A short journey and a flash of my I.D earned me the pleasure of being passed a parcel over the counter. As I was handed it, I spied the stamp in the corner.
This meant, along with a curious look from a cheery Royal Mail employee, that some Integrity records I'd ordered had arrived. I am of the opinion that Integrity are without a doubt one of the most important bands hardcore has. When they combined hardcore and metal all those years ago, they did so in such a brutally successful way that eventually inspired countless bands, total worship (Fucked Up's vocalist Damien has a side project - Millenial Reign - dedicated to sounding as much like Integrity as possible) and just as much hatred. Despite total line-up changes (with the exception of vocals) and intermittent releases of (in some opinion) varying quality over the years, vocalist Dwid Hellion remains a cult figure within heavy music and at the beating heart of the Holy Terror sound/sub-genre/cult/philosophy whatever you want to call it. Anyway, here endeth the lesson......
First up, their latest LP, Detonate Worlds Plague. This was released on Dwid's own label Holy Terror a few weeks ago. I picked it up from their webstore on red wax which is limited to 100. The colour is more of a red marble, with blue and white streaks in there.
The front cover picture (credited to Dwid) is of some sort of woodland scene, maybe that's a house through the trees? But tilt it towards the light, and say hello to the Integ skull logo.
Same with the back - the track listing is revealed in glossy print when in the light.
Strange that this record seems to have had such a low key release following their hugely well received 'come back' LP The Blackest Curse released last year. The only personnel listed on the album are Dwid and Rob Orr and it's got a much murkier production than The Blackest Curse. Which is no complaint. The songs are good and there's a decent mix of Integ's sounds spread across the running time. We get fast and nasty Integ, we get an apocalyptic noise track, we get an urgent instrumental with wailing lead guitar and spoken sermons in the background and we get sombre, drawn out, slower Integ. And Orr's riffs and solos are incredible. Seriously. They are jaw-dropping in places.

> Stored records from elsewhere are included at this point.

(** * SimpleCovidModel: the SIRD dynamics of [model.py]

    A shallow embedding of the class [SimpleCovidModel].  Python floats are
    read as real numbers ([R]): the statements about them are about the
    exact arithmetic of the formulas.  Where rounding or overflow decides a
    statement, the two rate functions are also given on binary64 numbers
    (module [binary64]).
    The numerical collaborators ([scipy.integrate.odeint], [lmfit]) are the
    methods of the class [Numerics]: the theorems hold for whatever they
    compute.  Three names of the source are reserved words here:
    [lmfit.Parameter] is [lmfit.Param], the local [mod] is [mod_], and the
    local [params] of [fit] and [optimize] is [params_] (next to the
    attribute [params]). *)

From Stdlib Require Import Reals Lra ZArith Lia List.
From stdpp Require Import base option list gmap strings.
From Stdlib Require Import PrimFloat.

Local Open Scope R_scope.

(** ** Rate functions *)

(** [SimpleCovidModel.beta]; [self] is not used by the body. *)
Definition beta (beta_a beta_b beta_k t : R) : R :=
  beta_k / (1 + exp (beta_a + beta_b * t)).

(** [SimpleCovidModel.lockdown]. *)
Definition lockdown (a b t : R) : R :=
  1 / (1 + exp (a + b * t)).
Lemma load_success_fields_witness :
  load empty_record_fs (as_object debug_turbo_config)
  = (true, as_object (set_movement_mode NORMAL (set_overlay_mode STANDARD debug_turbo_config)))
  ∧ ∃ d : list (string * value),
      empty_record_fs !! config_file debug_turbo_config = Some (Json (VDict d))
      ∧ VInt 12 = default (VInt 12) (assoc d "x")
      ∧ OverlayMode_call (default (VInt 2) (assoc d "overlay_mode")) = Ok STANDARD.
Proof.
  assert (load empty_record_fs (as_object debug_turbo_config)
          = (true, as_object (set_movement_mode NORMAL
                                (set_overlay_mode STANDARD debug_turbo_config))))
    as Hload by (vm_compute; reflexivity).
  split; [exact Hload|].
  destruct (load_success_fields _ _ _ Hload) as (d & Hfile & Hx & _ & _ & _ & Hom & _).
  exists d. split; [exact Hfile|]. split; [exact Hx|exact Hom].
Defined.

(** C4, as stated, fails: the record [{}] has no overlay_mode and no
    movement_mode, [load] returns [True], and the two modes, DEBUG and
    TURBO before the call, are STANDARD and NORMAL after it. *)
Lemma load_absent_modes_reset :
  load empty_record_fs (as_object debug_turbo_config)
  = (true, as_object (set_movement_mode NORMAL (set_overlay_mode STANDARD debug_turbo_config)))
  ∧ empty_record_fs !! config_file debug_turbo_config = Some (Json (VDict []))
  ∧ assoc [] "overlay_mode" = None
  ∧ assoc [] "movement_mode" = None
  ∧ overlay_mode (load empty_record_fs (as_object debug_turbo_config)).2
    ≠ overlay_mode (as_object debug_turbo_config)
  ∧ movement_mode (load empty_record_fs (as_object debug_turbo_config)).2
    ≠ movement_mode (as_object debug_turbo_config).
Proof. vm_compute. repeat split; done. Qed.

(** C5 fails on a record that is JSON but names no overlay mode:
    [load] returns [False] after it has already overwritten x. *)
Theorem load_bad_mode_overwrites_x :
  load bad_mode_fs (as_object default_config)
  = (false, as_object (set_x 1 default_config))
  ∧ x (as_object (set_x 1 default_config)) ≠ x (as_object default_config).
Proof. vm_compute. split; done. Qed.

(** Where C5 holds: a missing file, a file that is not JSON, and JSON
    that is not a dictionary make [load] return [False] and leave the
    configuration as it was. *)
Theorem load_missing_or_undecodable (fs : gmap string file) (config : StreamConfig value) :
  (fs !! config_file config = None
   ∨ ∃ f, fs !! config_file config = Some f ∧ ∀ d, f ≠ Json (VDict d)) →
  load fs config = (false, config).
Proof.
  unfold load. intros [->|(f & -> & Hf)]; [done|].
  destruct (load_body_not_dict f config Hf) as [e ->]. done.
Qed.
(* ===== verification/Vec.v ===== *)
(** * Vectors and slices: indexing, binary search, sorting

    [Vec] and slice operations of the Rust standard library. An operation
    that can panic returns an [option] whose [None] is the panic. *)

From S2P Require Import Prelude.
From stdpp Require Import sorting.

Section Vec.
Context {A : Type}.
Implicit Types l : list A.

(** [l[i] = x]. *)
Definition vset (i : nat) (x : A) (l : list A) : option (list A) :=
  if i <? length l then Some (<[i := x]> l) else None.

(** [&l[start..end]]. *)
Definition slice (start stop : nat) (l : list A) : option (list A) :=
  if (start <=? stop) && (stop <=? length l) then Some (take (stop - start) (drop start l))
  else None.

(** A loop whose body can panic. *)
Fixpoint foldlM {S} (f : S -> A -> option S) (s : S) (l : list A) : option S :=
  match l with
  | [] => Some s
  | x :: l => s' ← f s x; foldlM f s' l
  end.

Lemma vset_Some i x l : i < length l -> vset i x l = Some (<[i := x]> l).
Proof. intros H. unfold vset. by rewrite (proj2 (Nat.ltb_lt _ _) H). Qed.

Lemma slice_Some start stop l :
  start <= stop <= length l -> slice start stop l = Some (take (stop - start) (drop start l)).
Proof.
  intros [H1 H2]. unfold slice.
  by rewrite (proj2 (Nat.leb_le _ _) H1), (proj2 (Nat.leb_le _ _) H2).
Qed.

(** A slice is determined by its entries. *)
Lemma slice_intro start stop l k :
  stop = start + length k -> stop <= length l ->
  (forall j, j < length k -> l !! (start + j) = k !! j) ->
  slice start stop l = Some k.
Proof.
  intros -> Hlen Hk. rewrite slice_Some by lia. f_equal.
  apply list_eq. intros j. replace (start + length k - start) with (length k) by lia.
  destruct (decide (j < length k)).
  - by rewrite lookup_take_lt, lookup_drop, Hk by done.
  - rewrite lookup_take_ge, lookup_ge_None_2 by lia. done.
Qed.

Lemma slice_lookup start stop l k :
  slice start stop l = Some k ->
  stop = start + length k /\ stop <= length l /\
  forall j, j < length k -> l !! (start + j) = k !! j.
Proof.
  unfold slice. destruct (Nat.leb_spec start stop), (Nat.leb_spec stop (length l));
    simpl; intros; simplify_eq.
  assert (Hk : length (take (stop - start) (drop start l)) = stop - start).
  { rewrite length_take, length_drop. lia. }
  rewrite Hk. split_and!; [lia|done|].
  intros j Hj. by rewrite lookup_take_lt, lookup_drop.
Qed.

(** Overwriting [start..stop] with as many elements. *)
Lemma slice_splice_eq start stop l g :
  start <= stop <= length l -> length g = stop - start ->
  slice start stop (take start l ++ g ++ drop stop l) = Some g.
Proof.
  intros Hs Hg. apply slice_intro; [lia| |].
  - rewrite !length_app, length_take, length_drop. lia.
  - intros j Hj. rewrite lookup_app_r, lookup_app_l; rewrite length_take; [|lia..].
    f_equal. lia.
Qed.

Lemma slice_splice_ne start stop l g a b k :
  start <= stop <= length l -> length g = stop - start -> b <= start \/ stop <= a ->
  slice a b l = Some k ->
  slice a b (take start l ++ g ++ drop stop l) = Some k.
Proof.
  intros Hs Hg Hab (E & Hb & Hk)%slice_lookup. apply slice_intro; [done| |].
  - rewrite !length_app, length_take, length_drop. lia.
  - intros j Hj. rewrite <- Hk by done. destruct Hab.
    + rewrite lookup_app_l, lookup_take_lt by (rewrite ?length_take; lia). done.
    + rewrite !lookup_app_r, lookup_drop by (rewrite ?length_take; lia).
      rewrite length_take. f_equal. lia.
Qed.

Lemma foldlM_app {S} (f : S -> A -> option S) s l k :
  foldlM f s (l ++ k) = s' ← foldlM f s l; foldlM f s' k.
Proof.
  revert s. induction l as [|x l IH]; intros s; [done|]; simpl.
  by destruct (f s x); simpl.
Qed.

(** A loop invariant: [P] holds of the elements seen so far and the state. *)
Lemma foldlM_invariant {S} (P : list A -> S -> Prop) (f : S -> A -> option S) s l :
  P [] s ->
  (forall seen x rest s, l = seen ++ x :: rest -> P seen s ->
    exists s', f s x = Some s' /\ P (seen ++ [x]) s') ->
  exists s', foldlM f s l = Some s' /\ P l s'.
Proof.
  intros H0 Hstep.
  cut (forall rest seen s, l = seen ++ rest -> P seen s ->
         exists s', foldlM f s rest = Some s' /\ P l s').
  { intros H. by apply (H l []). }
  induction rest as [|x rest IH]; intros seen s' -> Hs; simpl.
  - rewrite app_nil_r in *. by exists s'.
  - destruct (Hstep seen x rest s' eq_refl Hs) as (s'' & -> & Hs''). simpl.
    apply (IH (seen ++ [x])); [by rewrite <- app_assoc|done].
Qed.

(** ** [slice::binary_search_by]

    The loop keeps a window of [size] elements from [base] and halves it;
    [inl] is [Ok] and [inr] is [Err]. The comparator can panic. *)
Fixpoint bisect (f : A -> option comparison) (l : list A) (fuel base size : nat) : option nat :=
  if size <=? 1 then Some base
  else match fuel with
  | O => None
  | S fuel =>
      let half := Nat.div2 size in
      let mid := base + half in
      x ← l !! mid;
      c ← f x;
      bisect f l fuel (match c with Gt => base | _ => mid end) (size - half)
  end.

Definition binary_search_by (f : A -> option comparison) (l : list A) : option (nat + nat) :=
  match l with
  | [] => Some (inr 0)
  | _ =>
      base ← bisect f l (length l) 0 (length l);
      x ← l !! base;
      c ← f x;
      Some (match c with
            | Eq => inl base
            | Lt => inr (S base)
            | Gt => inr base
            end)
  end.

(** [slice::partition_point]: a binary search that never answers [Equal]. *)
Definition partition_point (p : A -> bool) (l : list A) : nat :=
  match binary_search_by (fun x => Some (if p x then Lt else Gt)) l with
  | Some (inl i) | Some (inr i) => i
  | None => 0
  end.

(** The list is split by the comparator: first [Lt], then [Eq], then [Gt]. *)
Definition ordered_by (f : A -> comparison) (l : list A) : Prop :=
  forall i j x y, i < j -> l !! i = Some x -> l !! j = Some y ->
    (f x = Gt -> f y = Gt) /\ (f y = Lt -> f x = Lt).

(** The loop keeps: nothing before [base] is [Gt] unless [base] is 0, and
    everything from [base + size] on is [Gt]. *)
Lemma bisect_spec (g : A -> comparison) l fuel base size :
  ordered_by g l -> 1 <= size -> size <= S fuel -> base + size <= length l ->
  (base <> 0 -> exists x, l !! base = Some x /\ g x <> Gt) ->
  (forall i x, base + size <= i -> l !! i = Some x -> g x = Gt) ->
  exists r, bisect (fun x => Some (g x)) l fuel base size = Some r /\
    r < length l /\
    (r <> 0 -> exists x, l !! r = Some x /\ g x <> Gt) /\
    (forall i x, S r <= i -> l !! i = Some x -> g x = Gt).
Proof.
  intros Hord. revert base size.
  induction fuel as [|fuel IH]; intros base size Hs Hf Hb Hlo Hhi; simpl;
    destruct (Nat.leb_spec size 1).
  - exists base. split_and!; [done|lia|done|]. intros i x Hi. apply Hhi. lia.
  - lia.
  - exists base. split_and!; [done|lia|done|]. intros i x Hi. apply Hhi. lia.
  - pose proof (Nat.div2_odd size) as Hodd.
    assert (Hhalf : 1 <= Nat.div2 size < size) by (destruct (Nat.odd size); simpl in *; lia).
    destruct (lookup_lt_is_Some_2 l (base + Nat.div2 size)) as [x Hx]; [lia|].
    rewrite Hx. simpl. destruct (g x) eqn:Egx.
    + apply IH; [lia|lia|lia| |].
      * intros _. exists x. by rewrite Egx.
      * intros i y Hi. apply Hhi. lia.
    + apply IH; [lia|lia|lia| |].
      * intros _. exists x. by rewrite Egx.
      * intros i y Hi. apply Hhi. lia.
    + apply IH; [lia|lia|lia|done|].
      intros i y Hi Hy. destruct (decide (i = base + Nat.div2 size)) as [->|Hne].
      { by simplify_eq. }
      destruct (decide (base + Nat.div2 size < i)) as [Hgt|Hgt].
      * by apply (Hord _ _ _ _ Hgt Hx Hy).
      * lia.
Qed.

Lemma binary_search_by_spec (g : A -> comparison) l :
  ordered_by g l ->
  exists r, binary_search_by (fun x => Some (g x)) l = Some r /\
  match r with
  | inl i => exists x, l !! i = Some x /\ g x = Eq
  | inr i =>
      i <= length l /\
      (forall j x, j < i -> l !! j = Some x -> g x = Lt) /\
      (forall j x, i <= j -> l !! j = Some x -> g x = Gt)
  end.
Proof.
  intros Hord. destruct l as [|a l'].
  { exists (inr 0). split_and!; simpl; [done|lia|by intros ? ? ?; lia|by intros ? ? _ ?]. }
  set (l := a :: l') in *. unfold binary_search_by.
  destruct (bisect_spec g l (length l) 0 (length l)) as (r & Hr & Hlt & Hlo & Hhi);
    [done|simpl; lia|lia|lia|done| |].
  { intros i x Hi Hx. apply lookup_lt_Some in Hx. lia. }
  destruct (lookup_lt_is_Some_2 l r Hlt) as [x Hx].
  assert (Hbefore : g x = Lt -> forall j y, j < S r -> l !! j = Some y -> g y = Lt).
  { intros Hg j y Hj Hy. destruct (decide (j = r)) as [->|Hne]; [by simplify_eq|].
    by apply (Hord j r y x); [lia|..]. }
  subst l. cbn [length] in *. rewrite Hr. cbn [mbind option_bind]. rewrite Hx. cbn [mbind option_bind].
  eexists. split; [reflexivity|]. destruct (g x) eqn:Egx.
  - by exists x.
  - split_and!; [lia|by apply Hbefore|done].
  - assert (r = 0) as ->.
    { destruct (decide (r = 0)) as [|Hr0]; [done|].
      destruct (Hlo Hr0) as (y & Hy & Hg). simplify_eq. }
    split_and!; [lia|by intros; lia|].
    intros j y _ Hy. destruct j as [|j]; [by simplify_eq|]. apply (Hhi (S j)); [lia|done].
Qed.

(** Only the answers on the elements matter. *)
Lemma bisect_ext f g l fuel base size :
  (forall x, x ∈ l -> f x = g x) -> bisect f l fuel base size = bisect g l fuel base size.
Proof.
  intros H. revert base size. induction fuel as [|fuel IH]; intros base size; [done|]; simpl.
  destruct (size <=? 1); [done|].
  destruct (l !! _) as [x|] eqn:E; [|done]; simpl.
  rewrite (H x) by (by eapply list_elem_of_lookup_2). destruct (g x); [apply IH|done].
Qed.

Lemma binary_search_by_ext f g l :
  (forall x, x ∈ l -> f x = g x) -> binary_search_by f l = binary_search_by g l.
Proof.
  intros H. unfold binary_search_by. destruct l as [|a l']; [done|].
  rewrite (bisect_ext f g _ _ _ _ H). destruct (bisect _ _ _ _ _); [|done].
  cbn [mbind option_bind]. destruct (_ !! _) as [x|] eqn:E; [|done]. cbn [mbind option_bind].
  by rewrite (H x) by (by eapply list_elem_of_lookup_2).
Qed.

(** The predicate holds of a prefix and of nothing else. *)
Definition partitioned (p : A -> bool) (l : list A) : Prop :=
  forall i j x y, i < j -> l !! i = Some x -> l !! j = Some y -> p y = true -> p x = true.

Lemma partition_point_spec p l :
  partitioned p l ->
  partition_point p l <= length l /\
  (forall j x, j < partition_point p l -> l !! j = Some x -> p x = true) /\
  (forall j x, partition_point p l <= j -> l !! j = Some x -> p x = false).
Proof.
  intros Hp. unfold partition_point.
  destruct (binary_search_by_spec (fun x => if p x then Lt else Gt) l) as (r & -> & Hr).
  { intros i j x y Hij Hx Hy. pose proof (Hp i j x y Hij Hx Hy) as H.
    destruct (p x), (p y); naive_solver. }
  destruct r as [i|i].
  - destruct Hr as (x & _ & Hx). by destruct (p x).
  - destruct Hr as (Hi & Hlo & Hhi). split_and!; [done|..].
    + intros j x Hj Hx. specialize (Hlo j x Hj Hx). by destruct (p x).
    + intros j x Hj Hx. specialize (Hhi j x Hj Hx). by destruct (p x).
Qed.

End Vec.

Lemma bisect_fmap {A B} (g : A -> B) f l fuel base size :
  bisect f (g <$> l) fuel base size = bisect (fun x => f (g x)) l fuel base size.
Proof.
  revert base size. induction fuel as [|fuel IH]; intros base size; [done|]; simpl.
  destruct (size <=? 1); [done|]. rewrite list_lookup_fmap.
  destruct (l !! _) as [x|]; [|done]; simpl. destruct (f (g x)); [apply IH|done].
Qed.

Lemma partition_point_fmap {A B} (g : A -> B) p l :
  partition_point p (g <$> l) = partition_point (fun x => p (g x)) l.
Proof.
  unfold partition_point, binary_search_by. destruct l as [|a l']; [done|].
  set (l := a :: l'). rewrite bisect_fmap, length_fmap.
  change (g <$> l) with (g a :: (g <$> l')). change (g a :: (g <$> l')) with (g <$> l).
  destruct (bisect _ _ _ _ _) as [base|]; [|done]. cbn [mbind option_bind].
  rewrite list_lookup_fmap. subst l. by destruct ((a :: l') !! base).
Qed.

Example partition_point_ex : partition_point (fun x => x <=? 5) [1; 3; 5; 7; 9] = 3.
Proof. reflexivity. Qed.
(* ===== verification/TrieLayout.v ===== *)
(** * The layout of the sealed domain trie

    What [into_sealed] computes: the children runs, the breadth-first order,
    the label arena, the packed nodes and the sampled value ranks, and that
    the accessors of the frozen form answer like the builder's. *)

From S2P Require Import Prelude Strings Vec Trie TrieSealed.
From stdpp Require Import sorting.

Module Layout.
Import Trie Sealed.

(** ** CSR grouping of the children *)

Abbreviation edge := ((nat * nat) * nat)%type.

(** The children of [p] among [es], in the order of [es]. *)
Definition kids_of (es : list edge) (p : nat) : list nat :=
  (filter (fun e => e.1.1 = p) es).*2.

Definition cnt (es : list edge) (p : nat) : nat := length (kids_of es p).

Fixpoint start_of (es : list edge) (p : nat) : nat :=
  match p with O => 0 | S p => start_of es p + cnt es p end.

Lemma kids_of_app es es' p : kids_of (es ++ es') p = kids_of es p ++ kids_of es' p.
Proof. unfold kids_of. by rewrite filter_app, fmap_app. Qed.

Lemma kids_of_snoc es e p :
  kids_of (es ++ [e]) p = kids_of es p ++ (if decide (e.1.1 = p) then [e.2] else []).
Proof.
  rewrite kids_of_app. f_equal. unfold kids_of. rewrite filter_cons. by case_decide.
Qed.

Lemma cnt_snoc es e p :
  cnt (es ++ [e]) p = cnt es p + (if decide (e.1.1 = p) then 1 else 0).
Proof. unfold cnt. rewrite kids_of_snoc, length_app. by case_decide. Qed.

Lemma cnt_prefix es es' p : cnt es p <= cnt (es ++ es') p.
Proof. unfold cnt. rewrite kids_of_app, length_app. lia. Qed.

Lemma start_of_mono es p q : p < q -> start_of es p + cnt es p <= start_of es q.
Proof.
  intros H. induction H as [|q H IH]; simpl; [done|]. lia.
Qed.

That turned into more of a biography & review than planned but nevermind.
While I was in the HT webstore waving my money around, I also got a copy of the aforementioned The Blackest Curse LP, something I've been neglecting to actually get on vinyl. As mentioned, this was Integ's first full length in a few years when it came out last year on Deathwish. It seemed to be reviewed extremely well and will tear you to shreds. It's a grim, dark album with plenty of manic, thrash influenced hardcore and dive bombing solos. I grabbed this on the first pressing on white, out of a run of 700. Process Cross in the centre. What else.
The cover art suits the title of the album, with The Blackest splooge at the bottom. It looks like some sort of procession of dudes wearing black cloaks.
Looks really cool though, works perfectly. And tilt it towards the light?
Yup. You can just about make out the Integ skull and some Hebrew writings. Might have to get Google Translate on that.
The back cover is once again hiding the track listing in glossy embossed print.
True to Deathwish form, it came with a download code for the album, and I will take the time to say here that it wouldn't hurt for all vinyl releases (especially new releases) to do the same. If I'm at home, I make the enjoyable effort of putting the record on. In my car, stuck in traffic on the M6, I can't do that.